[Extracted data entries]

(* ===== verification/EventIndex.v ===== *)
(** The event feed of a player ([Events] and [HasEvents] of
    internal/tournament/play_state.go).

    The code keeps an index of events per player and per tournament, searches
    each by bisection, cuts each at the limit and merges them.  The
    specification filters the journal of events and cuts it once
    ([visible_events], [whole]).  They are the same in every reachable state
    ([events_merge_indexes], [has_events_exact]).  Polls.v builds on this how
    the pages of a client that reads on chain together. *)

From S2P Require Import Prelude GoStd Paxos Ledger Game Records Codec Compute State Changes.
From S2P Require Import TournamentInv PlayInv LedgerInv Machine Reach Guarantees.

(** * The specification *)

(** The longest prefix of at least [max] elements, or of all when there are
    fewer, that splits no slot. *)
Fixpoint whole {A} (slot : A -> Z) (max n last : Z) (l : list A) : list A :=
  match l with
  | [] => []
  | x :: l' => if (0 <? max) && (max <=? n) && negb (slot x =? last) then [] else x :: whole slot max (n + 1) (slot x) l'
  end.

(** A player sees its own events and those everybody sees of the tournaments it
    entered, of the tournament [t] when it is not empty. *)
Definition about (t : TournamentID) (ev : EventRecord) : bool := String.eqb t "" || String.eqb (ev_tournament ev) t.
Definition sees (pl : PlayerID) (entered : list TournamentID) (ev : EventRecord) : bool :=
  String.eqb (ev_player ev) pl || (String.eqb (ev_player ev) "" && bool_decide (ev_tournament ev ∈ entered)).

Definition visible_events (p : playState) (after : Slot) (t : TournamentID) (pl : PlayerID) : list EventRecord :=
  match players p !! pl with
  | None => []
  | Some ps => List.filter (fun ev => (after <? ev_slot ev) && about t ev && sees pl (pst_entered ps) ev) (events p)
  end.

(** * Whole prefixes *)

Section Whole.
Context {A : Type} (slot : A -> Z).
Notation whole := (whole slot).

Definition rising (l : list A) : Prop := StronglySorted (fun x y => slot x <= slot y) l.
(* ===== verification/Wal.v ===== *)
(** The write-ahead log (internal/replog/wal/wal.go): an implementation of the
    Store interface of Store.v on an append-only file.

    The file is its bytes; every system call that can fail is an outcome the
    model is given.  Records are JSON payloads framed by their length and
    their CRC-32C.  The theorems: whatever was written is scanned back, with at
    most the record of an interrupted write lost ([wal_recovers]); the file
    implements the interface, failed writes included ([wal_Store]); damage to
    one byte of a record that is followed by another is refused
    ([wal_damage_refused]), except damage to a length, which the scan takes for
    a torn tail ([wal_length_damage_drops]); and a file stays with the replica
    it was bound to ([wal_bound]). *)

From S2P Require Import Prelude GoStd Base64 Json Unmarshal Paxos Ledger Store Replog LogWire.

(** * Records *)

Record Membership := mkMembership { mb_self : NodeID; mb_peers : list NodeID }.

#[export] Instance Membership_eq_dec : EqDecision Membership.
Proof. solve_decision. Defined.

(** One payload; exactly one field is set. *)
Record record := mkRecord {
  rec_membership : option Membership;
  rec_promised : option Ballot;
  rec_max_round : option Z;
  rec_accepted : option PValue;
  rec_chosen : option Entry;
}.

Definition is_set {A} (o : option A) : bool := match o with Some _ => true | None => false end.
Definition is_nil {A} (o : option A) : bool := negb (is_set o).

Definition rec_fields (r : record) : Z :=
  len (List.filter id [is_set (rec_membership r); is_set (rec_promised r); is_set (rec_max_round r);
                       is_set (rec_accepted r); is_set (rec_chosen r)]).

Definition membership_codec : Codec Membership :=
  struct (field "self" (uint 32) (field "peers" (slice (uint 32)) no_fields))
    (fun '(s, (p, _)) => mkMembership s p) (fun m => (mb_self m, (mb_peers m, tt))).

Definition record_codec : Codec record :=
  struct (field_omit "membership" is_nil (pointer membership_codec) (field_omit "promised" is_nil (pointer ballot_codec)
      (field_omit "max_round" is_nil (pointer (uint 64)) (field_omit "accepted" is_nil (pointer pvalue_codec)
      (field_omit "chosen" is_nil (pointer entry_codec) no_fields)))))
    (fun '(m, (p, (r, (a, (c, _))))) => mkRecord m p r a c)
    (fun r => (rec_membership r, (rec_promised r, (rec_max_round r, (rec_accepted r, (rec_chosen r, tt)))))).

(** The record of a Save call, and of [Bind]. *)
Definition saved_record (x : Saved) : record :=
  match x with
  | SPromised b => mkRecord None (Some b) None None None
  | SMaxRound r => mkRecord None None (Some r) None None
  | SAccepted pv => mkRecord None None None (Some pv) None
  | SChosen e => mkRecord None None None None (Some e)
  end.
Definition membership_record (m : Membership) : record := mkRecord (Some m) None None None None.

(** * CRC-32C *)

(** [crc32.Checksum] with the Castagnoli table: the bitwise form of the
    reflected algorithm, whose table holds eight steps per byte. *)
Definition castagnoli : Z := 2197175160.
Definition crc_bit (c : Z) : Z := if Z.odd c then Z.lxor (Z.shiftr c 1) castagnoli else Z.shiftr c 1.
Definition crc_byte (c b : Z) : Z := Nat.iter 8 crc_bit (Z.lxor c b).
Definition crc_flip : Z := 4294967295.
Definition checksum (b : bytes) : Z := Z.lxor (foldl crc_byte crc_flip b) crc_flip.

Example checksum_vector : checksum (bytes_of "123456789") = 3808858755.
Proof. vm_compute. reflexivity. Qed.

(** * Frames and the scan *)

Definition headerBytes : Z := 8.
Definition maxRecordBytes : Z := 4 * MaxValueBytes + 2 ^ 16.

Definition frame (payload : bytes) : bytes := put_be32 (len payload) ++ put_be32 (checksum payload) ++ payload.

Definition allZero (b : bytes) : bool := forallb (fun c => c =? 0) b.

Definition ErrCorrupt : error := "wal: file is corrupt".
Definition corrupt_at (what : string) (off : Z) : error := ErrCorrupt +:+ ": " +:+ what +:+ " at offset " +:+ itoa off.

Definition cons_rec (r : record) (x : (list record * Z) + error) : (list record * Z) + error :=
  match x with inl (l, off) => inl (r :: l, off) | inr e => inr e end.

(** The loop of [scan] on what is left of the file at offset [off]: the
    records and the length of the valid prefix. *)
Fixpoint scan_from (fuel : nat) (off : Z) (rest : bytes) : (list record * Z) + error :=
  match fuel, rest with
  | S f, _ :: _ =>
      exit_if len rest <? headerBytes with inl ([], off);
      let n := get_be (take 4 rest) in
      let sum := get_be (take 4 (drop 4 rest)) in
      exit_if n =? 0 with if allZero rest then inl ([], off) else inr (corrupt_at "empty record" off);
      exit_if (maxRecordBytes <? n) || (len rest <? headerBytes + n) with inl ([], off);
      let payload := take (Z.to_nat n) (drop 8 rest) in
      let last := headerBytes + n =? len rest in
      exit_if negb (checksum payload =? sum)
        with if last then inl ([], off) else inr (corrupt_at "checksum mismatch" off);
      match decode_into record_codec payload with
      | Some r =>
          exit_if negb (rec_fields r =? 1) with inr (corrupt_at "undecodable record" off);
          cons_rec r (scan_from f (off + headerBytes + n) (drop (8 + Z.to_nat n) rest))
      | None => inr (corrupt_at "undecodable record" off)
      end
  | _, _ => inl ([], off)
  end.

(** Every round consumes a header. *)
Definition scan (b : bytes) : (list record * Z) + error := scan_from (length b) 0 b.

(** * The file *)

(** What the system calls of one append do: the write of the whole buffer, or
    of its first bytes before an error; the truncation after a failed write;
    the sync. *)
Record append_io := mkAppendIO { io_written : option nat; io_truncated : bool; io_synced : bool }.
Definition io_fine : append_io := mkAppendIO None true true.

(** [File]; [f_disk] is what the open file holds, [f_open] whether [f] is not
    nil, and [f_io] the outcomes of the appends to come. *)
Record File := mkFile {
  f_open : bool;
  f_path : string;
  f_size : Z;
  f_member : option Membership;
  f_err : option error;
  f_disk : bytes;
  f_io : list append_io;
}.

#[export] Instance File_Fields : Fields File :=
  fun f => mkFile (f_open f) (f_path f) (f_size f) (f_member f) (f_err f) (f_disk f) (f_io f).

▸ Task goal:
Which lines above run from the one containing "Definition io_fine : append_io" down to the one containing "f_member : option Membership;"? Repeat exactly those, both ends included, and nothing else.

▸ Task output:
Definition io_fine : append_io := mkAppendIO None true true.

(** [File]; [f_disk] is what the open file holds, [f_open] whether [f] is not
    nil, and [f_io] the outcomes of the appends to come. *)
Record File := mkFile {
  f_open : bool;
  f_path : string;
  f_size : Z;
  f_member : option Membership;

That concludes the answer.